Chemical additive used to remove or deactivate impurities

A scavenger in chemistry is a chemical substance added to a mixture in order to remove or de-activate impurities and unwanted reaction products, for example oxygen, to make sure that they will not cause any unfavorable reactions. Their use is wide-ranged:

- In atmospheric chemistry, the most common scavenger is the hydroxyl radical, a short-lived radical produced photolytically in the atmosphere. It is the most important oxidant for carbon monoxide, methane and other hydrocarbons, sulfur dioxide, hydrogen sulfide, and most of other contaminants, removing them from the atmosphere.
- In molecular laser isotope separation, methane is used as a scavenger gas for fluorine atoms.
- Hydrazine and ascorbic acid are used as oxygen scavenger corrosion inhibitors.

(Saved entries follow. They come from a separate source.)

(** The observations of [(sid, title)], snapshot after snapshot, with the
    snapshot's time stamp. *)
Definition observations (ids : option (list string)) (files : list Snapshot)
    (sid title : string) : list (string * Obs) :=
  omap (fun f => (fun d => (f.1, d)) <$> obs_in ids f sid title) files.

(** The first non-empty string of a list, [""] when there is none. *)
Definition first_nonempty (l : list string) : string :=
  default "" (head (filter (fun u => u <> "") l)).

End LedgerSpec.

(* ================================================================== *)
(** ** The keyword file: [load_frequency_words] *)

Module Config.
Import Freq.
Local Open Scope string_scope.

(** [s.split(sep)] for a non-empty [sep]: the pieces between the
    non-overlapping occurrences of [sep], searched from the left. Every
    split consumes at least one byte, so [String.length s + 1] rounds are
    enough. *)
Fixpoint split_fuel (fuel : nat) (sep s : string) : list string :=
  match fuel with
  | O => [s]
  | S fuel' =>
      match Snapshot.split1 sep s with
      | Some (a, b) => a :: split_fuel fuel' sep b
      | None => [s]
      end
  end.

Definition py_split (sep s : string) : list string :=
  split_fuel (S (String.length s)) sep s.

(** [w[1:]] for a word whose first character is ASCII. *)
Definition drop_first (w : string) : string :=
  match w with EmptyString => EmptyString | String _ r => r end.

(** [[group.strip() for group in content.split("\n\n") if group.strip()]] *)
Definition blocks (content : string) : list string :=
  filter (fun g => g <> "") (map Text.strip (py_split (Text.lf ++ Text.lf) content)).

(** [[word.strip() for word in group.split("\n") if word.strip()]] *)
Definition block_words (group : string) : list string :=
  filter (fun w => w <> "") (map Text.strip (py_split Text.lf group)).

(** One iteration of [for word in words]: the state is
    [group_required_words], [group_normal_words], [group_filter_words] and
    the global [filter_words]. *)
Definition word_step (acc : list string * list string * list string * list string)
    (word : string) : list string * list string * list string * list string :=
  let '(req, norm, gfw, fw) := acc in
  if String.prefix "!" word
  then (req, norm, app gfw [drop_first word], app fw [drop_first word])
  else if String.prefix "+" word
  then (app req [drop_first word], norm, gfw, fw)
  else (req, app norm [word], gfw, fw).

(** One iteration of [for group in word_groups]: the state is
    [processed_groups] and [filter_words]. *)
Definition group_step (acc : list WordGroup * list string) (group : string)
    : list WordGroup * list string :=
  let '(processed_groups, filter_words) := acc in
  let '(group_required_words, group_normal_words, _, filter_words) :=
    fold_left word_step (block_words group) ([], [], [], filter_words) in
  match group_required_words, group_normal_words with
  | [], [] => (processed_groups, filter_words)
  | _, _ =>
      let group_key :=
        match group_normal_words with
        | [] => String.concat " " group_required_words
        | _ => String.concat " " group_normal_words
        end in
      (app processed_groups [mkWordGroup group_required_words group_normal_words group_key],
       filter_words)
  end.

(** [load_frequency_words] on [content], the text read from the keyword
    file (opened in text mode, so its line ends are already "\n"). *)
Definition load_frequency_words (content : string) : list WordGroup * list string :=
  fold_left group_step (blocks content) ([], []).

(** Specification side: the words of the file, block by block, in order. *)
Definition config_words (content : string) : list string :=
  List.concat (map block_words (blocks content)).

End Config.

(* ================================================================== *)
(** ** The report data: [prepare_report_data] *)

Module Report.
Import Ledger Freq.
Local Open Scope string_scope.

(** A title dict built by [prepare_report_data]. *)
Record ReportTitle := mkReportTitle {
  r_title : string;
  r_source_name : string;
  r_time_display : string;
  r_count : Z;
  r_ranks : list Z;
  r_rank_threshold : Z;
  r_url : string;
  r_mobile_url : string;
  r_is_new : bool
}.

(** An entry of ["stats"] (the float ["percentage"] is left out). *)
Record ReportStat := mkReportStat {
  rs_word : string;
  rs_count : Z;
  rs_titles : list ReportTitle
}.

- Tocopherol and naringenin are bioactive free radical scavengers that act as antioxidants; synthetic catalytic scavengers are their synthetic counterparts
- Organotin compounds are used in polymer manufacture as hydrochloric acid scavengers.
- Oxygen scavengers or oxygen absorbers are small sachets or self adhesive labels that are placed inside modified atmosphere packs to help extend product life (notably cooked meats) and help improve product appearance. They work by absorbing any oxygen left in the pack by oxidation of the iron powder contained in the sachet/label.
- Glutathione in the body scavenges oxidizing free radicals and peroxides and as a thiol nucleophile, attacks dangerous alkylating electrophiles, which may be exogenous toxins or produced in the course of metabolism (e.g. NAPQI from paracetamol).